--- Information Enclosed Below ---

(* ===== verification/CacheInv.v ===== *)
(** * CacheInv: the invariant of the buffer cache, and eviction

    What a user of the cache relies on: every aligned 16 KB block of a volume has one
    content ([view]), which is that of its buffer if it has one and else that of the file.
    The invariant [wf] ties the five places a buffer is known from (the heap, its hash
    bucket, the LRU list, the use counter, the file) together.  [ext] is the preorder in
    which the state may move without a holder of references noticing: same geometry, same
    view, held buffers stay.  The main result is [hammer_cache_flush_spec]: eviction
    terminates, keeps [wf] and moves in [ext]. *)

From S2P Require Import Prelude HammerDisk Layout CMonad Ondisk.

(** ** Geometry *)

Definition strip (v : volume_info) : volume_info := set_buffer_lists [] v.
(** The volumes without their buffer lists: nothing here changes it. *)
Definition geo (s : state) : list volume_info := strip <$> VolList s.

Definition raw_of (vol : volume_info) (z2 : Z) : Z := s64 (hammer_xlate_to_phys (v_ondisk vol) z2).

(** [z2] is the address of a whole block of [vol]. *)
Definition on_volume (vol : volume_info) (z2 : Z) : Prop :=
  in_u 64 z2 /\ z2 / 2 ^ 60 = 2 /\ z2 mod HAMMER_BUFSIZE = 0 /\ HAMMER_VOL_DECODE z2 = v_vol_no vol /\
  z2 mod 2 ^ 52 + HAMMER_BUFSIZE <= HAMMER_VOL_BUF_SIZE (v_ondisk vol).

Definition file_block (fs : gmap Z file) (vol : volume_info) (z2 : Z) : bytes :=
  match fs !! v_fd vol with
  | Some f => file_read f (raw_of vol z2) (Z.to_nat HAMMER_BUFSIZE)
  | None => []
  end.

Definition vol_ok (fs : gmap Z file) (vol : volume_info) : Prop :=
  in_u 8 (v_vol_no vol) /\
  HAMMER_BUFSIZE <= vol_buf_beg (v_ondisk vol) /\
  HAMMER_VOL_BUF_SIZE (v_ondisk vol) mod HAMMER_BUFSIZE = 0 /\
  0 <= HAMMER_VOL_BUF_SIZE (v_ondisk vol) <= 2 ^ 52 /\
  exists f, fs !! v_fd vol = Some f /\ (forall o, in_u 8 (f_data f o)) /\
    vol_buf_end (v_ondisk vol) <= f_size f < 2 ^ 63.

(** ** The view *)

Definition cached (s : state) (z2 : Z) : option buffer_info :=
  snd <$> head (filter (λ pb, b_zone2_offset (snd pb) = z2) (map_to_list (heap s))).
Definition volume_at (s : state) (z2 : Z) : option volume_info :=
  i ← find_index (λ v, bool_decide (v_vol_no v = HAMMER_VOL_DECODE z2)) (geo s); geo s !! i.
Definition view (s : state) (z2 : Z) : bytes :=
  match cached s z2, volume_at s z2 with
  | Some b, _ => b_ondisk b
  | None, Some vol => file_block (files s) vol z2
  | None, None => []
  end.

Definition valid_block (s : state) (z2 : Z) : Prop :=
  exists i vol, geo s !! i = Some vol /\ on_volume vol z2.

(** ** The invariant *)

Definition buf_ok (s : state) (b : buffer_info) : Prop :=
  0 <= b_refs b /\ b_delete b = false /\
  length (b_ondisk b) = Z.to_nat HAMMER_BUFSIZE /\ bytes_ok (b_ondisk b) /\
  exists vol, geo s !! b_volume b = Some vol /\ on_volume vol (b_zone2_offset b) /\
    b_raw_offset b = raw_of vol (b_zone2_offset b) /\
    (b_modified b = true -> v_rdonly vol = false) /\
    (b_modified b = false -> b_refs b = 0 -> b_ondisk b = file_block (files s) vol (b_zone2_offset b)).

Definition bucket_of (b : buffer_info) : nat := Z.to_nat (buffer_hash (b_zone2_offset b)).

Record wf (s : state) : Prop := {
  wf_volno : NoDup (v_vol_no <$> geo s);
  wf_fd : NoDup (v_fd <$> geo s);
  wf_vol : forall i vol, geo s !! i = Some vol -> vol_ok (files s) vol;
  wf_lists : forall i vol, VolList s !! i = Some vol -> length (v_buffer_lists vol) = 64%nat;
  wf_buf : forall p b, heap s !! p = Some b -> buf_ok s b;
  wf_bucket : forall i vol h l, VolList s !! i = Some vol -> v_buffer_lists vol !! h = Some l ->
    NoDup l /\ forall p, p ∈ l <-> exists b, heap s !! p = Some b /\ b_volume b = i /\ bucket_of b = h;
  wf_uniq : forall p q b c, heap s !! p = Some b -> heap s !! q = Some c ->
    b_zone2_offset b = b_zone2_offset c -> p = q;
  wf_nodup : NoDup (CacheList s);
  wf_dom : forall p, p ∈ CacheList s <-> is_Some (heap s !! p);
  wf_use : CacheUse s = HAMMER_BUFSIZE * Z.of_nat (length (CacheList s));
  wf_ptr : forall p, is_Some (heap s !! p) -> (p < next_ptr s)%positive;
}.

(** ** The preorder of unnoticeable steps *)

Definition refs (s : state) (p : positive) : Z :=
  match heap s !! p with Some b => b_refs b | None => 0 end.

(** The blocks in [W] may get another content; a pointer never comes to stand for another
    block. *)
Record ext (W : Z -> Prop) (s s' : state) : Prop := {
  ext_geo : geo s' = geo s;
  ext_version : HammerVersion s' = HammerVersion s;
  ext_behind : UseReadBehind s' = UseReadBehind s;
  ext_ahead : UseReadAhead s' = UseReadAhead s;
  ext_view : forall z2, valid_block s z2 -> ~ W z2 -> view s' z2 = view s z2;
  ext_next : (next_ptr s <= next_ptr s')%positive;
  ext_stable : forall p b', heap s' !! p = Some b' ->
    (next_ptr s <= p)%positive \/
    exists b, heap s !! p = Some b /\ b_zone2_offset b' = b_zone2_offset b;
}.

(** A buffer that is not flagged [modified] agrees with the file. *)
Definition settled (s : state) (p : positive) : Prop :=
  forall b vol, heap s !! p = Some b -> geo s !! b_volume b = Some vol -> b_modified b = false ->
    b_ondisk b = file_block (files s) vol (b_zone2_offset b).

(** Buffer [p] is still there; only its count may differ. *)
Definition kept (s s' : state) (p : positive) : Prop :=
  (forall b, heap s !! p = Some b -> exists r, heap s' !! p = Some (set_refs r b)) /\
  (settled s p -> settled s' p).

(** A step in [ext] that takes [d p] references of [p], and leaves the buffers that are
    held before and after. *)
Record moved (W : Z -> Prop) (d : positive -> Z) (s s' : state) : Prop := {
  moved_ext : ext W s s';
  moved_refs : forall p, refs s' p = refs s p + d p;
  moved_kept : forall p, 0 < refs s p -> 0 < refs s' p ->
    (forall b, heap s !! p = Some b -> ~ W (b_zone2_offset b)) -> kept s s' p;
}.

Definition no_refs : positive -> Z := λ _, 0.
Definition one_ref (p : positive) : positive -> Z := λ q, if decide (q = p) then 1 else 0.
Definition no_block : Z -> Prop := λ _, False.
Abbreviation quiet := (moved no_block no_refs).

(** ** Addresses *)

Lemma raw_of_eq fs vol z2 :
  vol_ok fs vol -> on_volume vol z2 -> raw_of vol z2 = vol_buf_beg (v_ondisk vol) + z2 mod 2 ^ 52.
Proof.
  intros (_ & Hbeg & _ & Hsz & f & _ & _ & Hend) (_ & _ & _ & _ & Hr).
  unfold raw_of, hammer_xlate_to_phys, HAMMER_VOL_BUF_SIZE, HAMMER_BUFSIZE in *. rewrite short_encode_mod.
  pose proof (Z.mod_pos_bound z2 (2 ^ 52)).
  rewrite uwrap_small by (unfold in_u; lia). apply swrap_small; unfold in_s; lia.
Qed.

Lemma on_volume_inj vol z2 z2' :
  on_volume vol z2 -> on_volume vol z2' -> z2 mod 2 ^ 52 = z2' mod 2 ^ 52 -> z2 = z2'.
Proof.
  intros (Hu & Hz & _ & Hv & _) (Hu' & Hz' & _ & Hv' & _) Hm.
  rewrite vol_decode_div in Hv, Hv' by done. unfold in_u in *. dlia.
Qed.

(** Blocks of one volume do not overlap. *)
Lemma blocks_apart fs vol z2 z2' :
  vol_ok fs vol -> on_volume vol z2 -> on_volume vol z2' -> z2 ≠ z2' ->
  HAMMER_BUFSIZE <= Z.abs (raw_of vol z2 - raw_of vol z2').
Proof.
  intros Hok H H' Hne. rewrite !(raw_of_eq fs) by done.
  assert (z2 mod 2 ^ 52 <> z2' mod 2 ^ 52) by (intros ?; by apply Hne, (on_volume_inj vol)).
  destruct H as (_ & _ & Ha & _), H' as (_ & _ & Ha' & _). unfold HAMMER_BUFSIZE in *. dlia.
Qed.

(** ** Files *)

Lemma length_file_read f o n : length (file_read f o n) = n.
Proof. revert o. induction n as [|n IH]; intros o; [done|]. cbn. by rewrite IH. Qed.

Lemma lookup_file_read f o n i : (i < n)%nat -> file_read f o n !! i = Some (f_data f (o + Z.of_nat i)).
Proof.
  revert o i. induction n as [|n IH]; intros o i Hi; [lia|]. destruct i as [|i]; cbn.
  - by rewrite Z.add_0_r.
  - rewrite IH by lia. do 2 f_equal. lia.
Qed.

--- End of Enclosed Information ---
--- Information Enclosed Below ---

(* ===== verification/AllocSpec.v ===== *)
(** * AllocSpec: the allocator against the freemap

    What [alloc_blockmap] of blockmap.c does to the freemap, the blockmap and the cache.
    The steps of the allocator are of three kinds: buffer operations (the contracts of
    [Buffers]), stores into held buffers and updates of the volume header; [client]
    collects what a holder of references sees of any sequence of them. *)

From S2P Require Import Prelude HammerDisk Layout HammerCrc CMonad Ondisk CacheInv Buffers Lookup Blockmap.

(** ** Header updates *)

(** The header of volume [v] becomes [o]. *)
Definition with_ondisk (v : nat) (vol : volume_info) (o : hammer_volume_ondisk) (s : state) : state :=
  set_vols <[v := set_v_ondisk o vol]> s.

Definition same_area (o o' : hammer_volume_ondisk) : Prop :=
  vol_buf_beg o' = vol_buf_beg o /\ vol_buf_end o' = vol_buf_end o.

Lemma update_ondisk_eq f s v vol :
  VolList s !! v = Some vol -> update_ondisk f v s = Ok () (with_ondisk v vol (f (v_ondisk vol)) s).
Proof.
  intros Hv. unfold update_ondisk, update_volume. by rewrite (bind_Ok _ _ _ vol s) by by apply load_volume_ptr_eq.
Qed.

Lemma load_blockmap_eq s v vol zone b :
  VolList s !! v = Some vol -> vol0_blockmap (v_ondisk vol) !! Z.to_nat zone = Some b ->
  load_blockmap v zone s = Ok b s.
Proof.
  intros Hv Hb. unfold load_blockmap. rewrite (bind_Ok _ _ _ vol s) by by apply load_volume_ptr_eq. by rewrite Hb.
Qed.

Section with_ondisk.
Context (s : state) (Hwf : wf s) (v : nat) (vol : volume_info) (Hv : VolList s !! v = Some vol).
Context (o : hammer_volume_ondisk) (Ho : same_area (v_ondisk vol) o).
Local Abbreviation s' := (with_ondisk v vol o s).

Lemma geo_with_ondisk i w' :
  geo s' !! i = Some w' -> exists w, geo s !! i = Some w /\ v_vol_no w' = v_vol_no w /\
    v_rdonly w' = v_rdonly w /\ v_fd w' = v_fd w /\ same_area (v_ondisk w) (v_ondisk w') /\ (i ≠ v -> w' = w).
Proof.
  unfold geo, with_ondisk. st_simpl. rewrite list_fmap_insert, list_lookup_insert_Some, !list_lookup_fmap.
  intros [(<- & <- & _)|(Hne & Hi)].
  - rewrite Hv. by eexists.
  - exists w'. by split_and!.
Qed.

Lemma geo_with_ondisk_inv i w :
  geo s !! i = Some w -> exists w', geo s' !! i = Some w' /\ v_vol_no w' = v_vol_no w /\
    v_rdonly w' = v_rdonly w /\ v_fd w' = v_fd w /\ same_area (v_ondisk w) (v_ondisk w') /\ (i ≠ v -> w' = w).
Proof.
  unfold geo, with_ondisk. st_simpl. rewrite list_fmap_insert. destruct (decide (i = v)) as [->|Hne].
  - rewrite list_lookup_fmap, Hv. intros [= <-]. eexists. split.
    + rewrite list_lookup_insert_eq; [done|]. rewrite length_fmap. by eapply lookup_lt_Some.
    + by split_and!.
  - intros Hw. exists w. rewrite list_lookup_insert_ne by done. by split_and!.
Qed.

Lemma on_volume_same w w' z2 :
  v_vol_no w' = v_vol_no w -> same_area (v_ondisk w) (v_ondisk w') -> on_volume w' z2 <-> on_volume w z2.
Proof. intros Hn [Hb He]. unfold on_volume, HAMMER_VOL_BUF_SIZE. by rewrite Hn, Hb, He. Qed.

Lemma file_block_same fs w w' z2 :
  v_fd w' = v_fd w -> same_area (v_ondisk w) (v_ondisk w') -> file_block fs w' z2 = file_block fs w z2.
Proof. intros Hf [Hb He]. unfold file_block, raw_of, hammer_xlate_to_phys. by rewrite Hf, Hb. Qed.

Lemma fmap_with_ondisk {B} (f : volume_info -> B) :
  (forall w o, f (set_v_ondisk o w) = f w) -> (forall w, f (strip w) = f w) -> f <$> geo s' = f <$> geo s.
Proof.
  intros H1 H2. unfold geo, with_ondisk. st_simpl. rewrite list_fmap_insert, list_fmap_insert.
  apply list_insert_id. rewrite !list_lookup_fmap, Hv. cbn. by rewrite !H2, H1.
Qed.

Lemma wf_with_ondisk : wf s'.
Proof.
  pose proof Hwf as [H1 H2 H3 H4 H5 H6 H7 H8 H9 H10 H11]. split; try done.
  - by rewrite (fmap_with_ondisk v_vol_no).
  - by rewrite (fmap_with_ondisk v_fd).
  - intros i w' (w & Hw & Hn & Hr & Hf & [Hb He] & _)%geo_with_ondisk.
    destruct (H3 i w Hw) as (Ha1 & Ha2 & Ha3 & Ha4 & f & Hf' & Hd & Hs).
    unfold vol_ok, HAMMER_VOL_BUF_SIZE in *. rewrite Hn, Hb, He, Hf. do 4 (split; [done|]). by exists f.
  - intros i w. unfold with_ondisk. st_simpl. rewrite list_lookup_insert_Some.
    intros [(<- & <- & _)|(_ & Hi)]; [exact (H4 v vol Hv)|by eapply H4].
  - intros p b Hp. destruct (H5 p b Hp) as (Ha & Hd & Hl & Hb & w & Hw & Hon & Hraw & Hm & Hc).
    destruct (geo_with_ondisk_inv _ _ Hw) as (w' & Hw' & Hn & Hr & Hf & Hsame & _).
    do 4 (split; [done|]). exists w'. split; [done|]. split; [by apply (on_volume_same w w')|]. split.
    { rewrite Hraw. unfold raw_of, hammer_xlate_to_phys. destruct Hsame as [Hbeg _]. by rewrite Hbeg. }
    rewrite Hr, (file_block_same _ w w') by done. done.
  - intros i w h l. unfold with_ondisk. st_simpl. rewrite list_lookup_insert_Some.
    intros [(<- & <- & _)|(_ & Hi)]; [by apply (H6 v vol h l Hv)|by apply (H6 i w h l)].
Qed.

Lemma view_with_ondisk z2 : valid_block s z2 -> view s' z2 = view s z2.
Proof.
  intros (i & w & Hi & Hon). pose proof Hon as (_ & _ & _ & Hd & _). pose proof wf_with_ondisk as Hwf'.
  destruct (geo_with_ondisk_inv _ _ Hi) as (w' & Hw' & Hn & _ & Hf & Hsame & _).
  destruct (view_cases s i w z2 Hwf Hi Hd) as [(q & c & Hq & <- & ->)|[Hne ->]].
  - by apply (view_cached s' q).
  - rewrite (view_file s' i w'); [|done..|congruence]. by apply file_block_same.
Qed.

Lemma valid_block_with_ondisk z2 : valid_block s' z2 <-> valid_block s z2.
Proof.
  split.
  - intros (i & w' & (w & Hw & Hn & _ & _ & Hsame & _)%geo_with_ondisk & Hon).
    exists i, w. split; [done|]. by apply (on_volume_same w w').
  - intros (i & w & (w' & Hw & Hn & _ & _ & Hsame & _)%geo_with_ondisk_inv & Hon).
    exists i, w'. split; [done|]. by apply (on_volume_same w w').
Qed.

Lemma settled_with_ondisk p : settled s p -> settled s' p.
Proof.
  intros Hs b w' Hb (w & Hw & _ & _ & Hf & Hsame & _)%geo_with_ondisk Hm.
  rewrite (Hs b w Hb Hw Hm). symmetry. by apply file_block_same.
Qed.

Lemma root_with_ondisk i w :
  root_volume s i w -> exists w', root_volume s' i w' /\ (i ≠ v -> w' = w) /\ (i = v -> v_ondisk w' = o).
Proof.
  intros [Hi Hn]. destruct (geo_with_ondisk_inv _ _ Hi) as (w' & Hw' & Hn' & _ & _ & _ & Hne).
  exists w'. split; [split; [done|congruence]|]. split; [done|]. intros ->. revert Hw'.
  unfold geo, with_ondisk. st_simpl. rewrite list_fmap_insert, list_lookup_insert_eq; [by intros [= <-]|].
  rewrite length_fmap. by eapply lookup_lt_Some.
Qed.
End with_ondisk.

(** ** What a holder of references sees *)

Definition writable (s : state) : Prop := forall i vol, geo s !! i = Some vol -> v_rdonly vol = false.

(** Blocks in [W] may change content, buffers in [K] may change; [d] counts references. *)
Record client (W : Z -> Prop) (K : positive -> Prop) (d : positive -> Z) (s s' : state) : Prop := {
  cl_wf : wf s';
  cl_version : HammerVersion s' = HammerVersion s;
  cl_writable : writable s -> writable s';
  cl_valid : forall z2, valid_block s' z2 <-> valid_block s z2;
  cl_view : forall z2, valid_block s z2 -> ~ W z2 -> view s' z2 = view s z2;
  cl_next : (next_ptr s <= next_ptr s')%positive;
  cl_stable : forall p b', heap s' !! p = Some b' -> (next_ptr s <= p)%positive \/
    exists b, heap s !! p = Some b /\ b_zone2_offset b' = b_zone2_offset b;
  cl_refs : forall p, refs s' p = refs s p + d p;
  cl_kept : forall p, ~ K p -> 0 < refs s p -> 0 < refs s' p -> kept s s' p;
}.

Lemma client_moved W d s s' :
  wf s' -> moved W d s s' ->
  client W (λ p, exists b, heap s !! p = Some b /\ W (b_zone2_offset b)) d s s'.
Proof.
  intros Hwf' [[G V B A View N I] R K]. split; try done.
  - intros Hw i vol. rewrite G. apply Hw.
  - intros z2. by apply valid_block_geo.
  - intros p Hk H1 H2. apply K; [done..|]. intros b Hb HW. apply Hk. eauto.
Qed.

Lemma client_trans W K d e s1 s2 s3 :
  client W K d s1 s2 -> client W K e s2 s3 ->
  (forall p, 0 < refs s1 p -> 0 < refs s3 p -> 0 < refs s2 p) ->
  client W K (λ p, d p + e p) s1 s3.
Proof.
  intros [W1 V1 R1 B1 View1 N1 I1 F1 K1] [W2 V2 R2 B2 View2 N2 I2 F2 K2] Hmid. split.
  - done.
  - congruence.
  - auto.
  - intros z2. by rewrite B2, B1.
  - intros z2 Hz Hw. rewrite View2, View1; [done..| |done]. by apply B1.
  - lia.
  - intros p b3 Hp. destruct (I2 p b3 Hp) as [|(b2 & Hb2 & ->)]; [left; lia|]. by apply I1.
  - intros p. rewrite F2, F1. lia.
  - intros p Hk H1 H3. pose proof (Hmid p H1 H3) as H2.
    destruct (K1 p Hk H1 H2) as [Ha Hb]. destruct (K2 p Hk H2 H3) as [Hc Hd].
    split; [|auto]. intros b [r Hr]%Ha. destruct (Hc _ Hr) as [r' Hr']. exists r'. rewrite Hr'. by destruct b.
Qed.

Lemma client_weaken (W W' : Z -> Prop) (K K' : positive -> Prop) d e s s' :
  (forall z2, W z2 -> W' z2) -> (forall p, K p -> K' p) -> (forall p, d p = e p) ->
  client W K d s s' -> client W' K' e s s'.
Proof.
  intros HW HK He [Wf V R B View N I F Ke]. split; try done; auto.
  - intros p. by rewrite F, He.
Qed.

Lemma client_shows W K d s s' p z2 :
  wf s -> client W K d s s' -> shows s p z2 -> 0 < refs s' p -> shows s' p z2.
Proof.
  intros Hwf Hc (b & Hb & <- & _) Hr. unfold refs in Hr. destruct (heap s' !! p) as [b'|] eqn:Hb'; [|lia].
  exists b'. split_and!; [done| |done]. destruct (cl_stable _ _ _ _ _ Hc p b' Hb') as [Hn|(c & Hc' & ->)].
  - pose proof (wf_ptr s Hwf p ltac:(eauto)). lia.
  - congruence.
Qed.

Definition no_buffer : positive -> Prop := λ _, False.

--- End of Enclosed Information ---

* Your assignment
What is asked for is an exact copy of the lines above from the one containing "(forall z2, W" through the one containing "wf s -> client", and only those.

* Solution for this task
  (forall z2, W z2 -> W' z2) -> (forall p, K p -> K' p) -> (forall p, d p = e p) ->
  client W K d s s' -> client W' K' e s s'.
Proof.
  intros HW HK He [Wf V R B View N I F Ke]. split; try done; auto.
  - intros p. by rewrite F, He.
Qed.

Lemma client_shows W K d s s' p z2 :
  wf s -> client W K d s s' -> shows s p z2 -> 0 < refs s' p -> shows s' p z2.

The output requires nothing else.